しかし、つぐみは自分の方が立場が下であると魔王に教育されている。
「魔王さまがどうしてもと言うなら私は従うしかないんだよね? 私はどうせ魔王さまの手下1号ですからーっ! でも、ピンクドラゴンってそんなに危険なの?」
「うむ、危険だな。色つきのドラゴンは特に危険だ!」
「ふーん。魔王さまよりも強いの?」
「うむ。オレ様が若い頃、色無しのドラゴンと一度だけ戦ったことがあるぞ。わが魔王軍の兵はその半数が殺されたが、我等は奴の頭の角をへし折ってやることに成功した。つまりは痛み分けといういうことだな。強さは五分五分だ!」
「そっ、そうなんだ。へえー……」
つぐみは小首を傾げてちょっと困ったような表情を浮かべた。
「あっ……」
つぐみのVRゴーグルがバッテリー切れ注意の赤いマークが点滅した。
これは背中の通学用カバンに入れたゲーム機本体の内蔵バッテリーがまもなく切れるというお知らせである。
「じゃ、魔王さま。今日もお疲れさまでした」
「うむ、つぐみもご苦労であったな。ではさらばだ!」
二人は丁寧な挨拶を交わし、つぐみはVRゴーグルの電源を消した。
すると黒マントの魔王の姿が消え、屋上にはつぐみだけが残された。
校庭を見下ろす。
そこではクラスメートたちが集められて、大人たちにあれこれ聞かれているところだった。皆、怪我もなく元気そうだ。そんな中、青空だけは酷く疲れた様子で、ぐったりと首を垂れていた。

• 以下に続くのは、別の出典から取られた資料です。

Definition validateQueryParams (query : Query.t) : result Validation :=
  match requiredString (Query.tenantId query) with
  | None => Ok (Invalid "tenantId is required and must be a string")
  | Some tenantId =>
  match requiredString (Query.accountId query) with
  | None => Ok (Invalid "accountId is required and must be a string")
  | Some accountId =>
  match requiredString (Query.from query) with
  | None => Ok (Invalid "from is required and must be a string in YYYY-MM-DD format")
  | Some from =>
  match requiredString (Query.to query) with
  | None => Ok (Invalid "to is required and must be a string in YYYY-MM-DD format")
  | Some to =>
      try fromOk <- isValidISODate from;
      if negb fromOk then Ok (Invalid "from must be a valid date in YYYY-MM-DD format")
      else
        try toOk <- isValidISODate to;
        if negb toOk then Ok (Invalid "to must be a valid date in YYYY-MM-DD format")
        else
          let fromDate := fromISODateUTC from in
          let toDate := fromISODateUTC to in
          if JS.dateGt fromDate toDate
          then Ok (Invalid "from date must be less than or equal to to date")
          else Ok (Valid (Params.mk tenantId accountId from to))
  end end end end.

Definition createZeroFilledCounts (dateRange : list string)
    (actualCounts : list (string * Z)) : list (string * Z) :=
  fold_left (fun zeroFilled date =>
               JS.mapSet date (orZero (JS.mapGet date actualCounts)) zeroFilled)
            dateRange [].

(** Step 6 of the handler: the ISO days that bound the previous period. *)
Definition previousPeriod (from : string) : result (string * string) :=
  let fromDate := fromISODateUTC from in
  let previousPeriodEnd := addDaysUTC fromDate (-1) in
  let previousPeriodStart := addDaysUTC fromDate (-7) in
  try previousFromISO <- toISODateUTC previousPeriodStart;
  try previousToISO <- toISODateUTC previousPeriodEnd;
  Ok (previousFromISO, previousToISO).

(** Step 7 of the handler. *)
Definition formatData (zeroFilledCounts : list (string * Z))
    (previousPeriodComparison : Z) : list MetricDataPoint.t :=
  imap (fun index '(date, value) =>
          MetricDataPoint.mk date value "ok"
            (if Nat.eqb index 0 then Some previousPeriodComparison else None))
       zeroFilledCounts.

(** Steps 3 to 7 of the handler: read the counts back from the store,
    zero-fill, write the rollups, compare with the previous period and
    format. *)
Definition reportFromStore (params : Params.t) : M Response.t :=
  let tenantId := Params.tenantId params in
  let accountId := Params.accountId params in
  let from := Params.from params in
  let to := Params.to params in
  do invitationResults <- queryInvitationsByDateRange tenantId accountId from to;
  let actualCountsMap :=
    fold_left (fun m r => JS.mapSet (InvitationQueryResult.date r)
                                    (InvitationQueryResult.count r) m)
              invitationResults [] in
  do dateRange <- liftR (eachDayInclusive from to);
  let zeroFilledCounts := createZeroFilledCounts dateRange actualCountsMap in
  let rollups := (fun '(date, count) => Rollup.mk date count "ok") <$> zeroFilledCounts in
  do _ <- writeDailyRollups tenantId accountId rollups;
  do previous <- liftR (previousPeriod from);
  do previousPeriodComparison <-
    getTotalInvitationsInPeriod tenantId accountId previous.1 previous.2;
  mret (Response.mk 200 (MetricData (formatData zeroFilledCounts previousPeriodComparison))).

(** The [try] block of the handler once validation has passed: steps 1
    and 2 (fetch, then write the raw invitations), then the rest. *)
Definition processRequest (params : Params.t) : M Response.t :=
  let tenantId := Params.tenantId params in
  let accountId := Params.accountId params in
  let from := Params.from params in
  let to := Params.to params in
  do mockInvitations <- mockFetchInvitations tenantId accountId from to;
  let rawInvitations :=
    (fun invitation =>
       RawInvitation.mk tenantId accountId
                        (MockInvitation.externalId invitation)
                        (MockInvitation.receivedAt invitation)) <$> mockInvitations in
  do _ <- writeRawInvitations rawInvitations;
  reportFromStore params.

Definition getDailyInvitationMetrics (query : Query.t) : World -> Response.t * World :=
  fun w =>
    let attempt : M Response.t :=
      do validation <- liftR (validateQueryParams query);
      match validation with
      | Invalid error =>
          mret (Response.mk 400 (ErrorResponse "Invalid query parameters" error))
      | Valid params => processRequest params
      end in
    match attempt w with
    | (Ok response, w') => (response, w')
    | (Throw message, w') =>
        (Response.mk 500 (ErrorResponse "Internal server error" message), w')
    end.

End Backend.

(** * Vocabulary of the specification *)

Import JS.

(** Linear arithmetic with division and remainder by constants. *)
Ltac dlia := Z.to_euclidean_division_equations; lia.

(** ** Calendar days *)

(** 1 for a leap year, 0 for a common one. *)
Definition leapOf (y : Z) : Z := if DaysInYear y =? 366 then 1 else 0.

(** Length of month [m] (0-based) in a common ([leap = 0]) or leap year. *)
Definition daysInMonth (m leap : Z) : Z :=
  if m =? 1 then 28 + leap
  else if (m =? 3) || (m =? 5) || (m =? 8) || (m =? 10) then 30
  else 31.

(** The text [YYYY-MM-DD] of three numbers, each cut to its width. *)
Definition ymdString (y m d : Z) : string :=
  fixedDigits 4 y +:+ "-" +:+ fixedDigits 2 m +:+ "-" +:+ fixedDigits 2 d.

(** The text [HH:mm:ss.sssZ] of four numbers. *)
Definition clockString (h mi s ms : Z) : string :=
  fixedDigits 2 h +:+ ":" +:+ fixedDigits 2 mi +:+ ":" +:+ fixedDigits 2 s
    +:+ "." +:+ fixedDigits 3 ms +:+ "Z".

(** [lacksChar c s]: the character [c] does not occur in [s]. *)
Fixpoint lacksChar (c : ascii) (s : string) : bool :=
  match s with
  | EmptyString => true
  | String a s' => negb (Ascii.eqb a c) && lacksChar c s'
  end.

その様子を見て、つぐみはどす黒い感情が湧き上がってくる――
あいつはドラゴンマスターですって? それに引き換え私は魔王さまの手下1号って……この扱いの差は何なんだろう?
この煮えたぎるような思いを胸に抱いて、午後の授業はサボろうと心に決める日笠つぐみであった。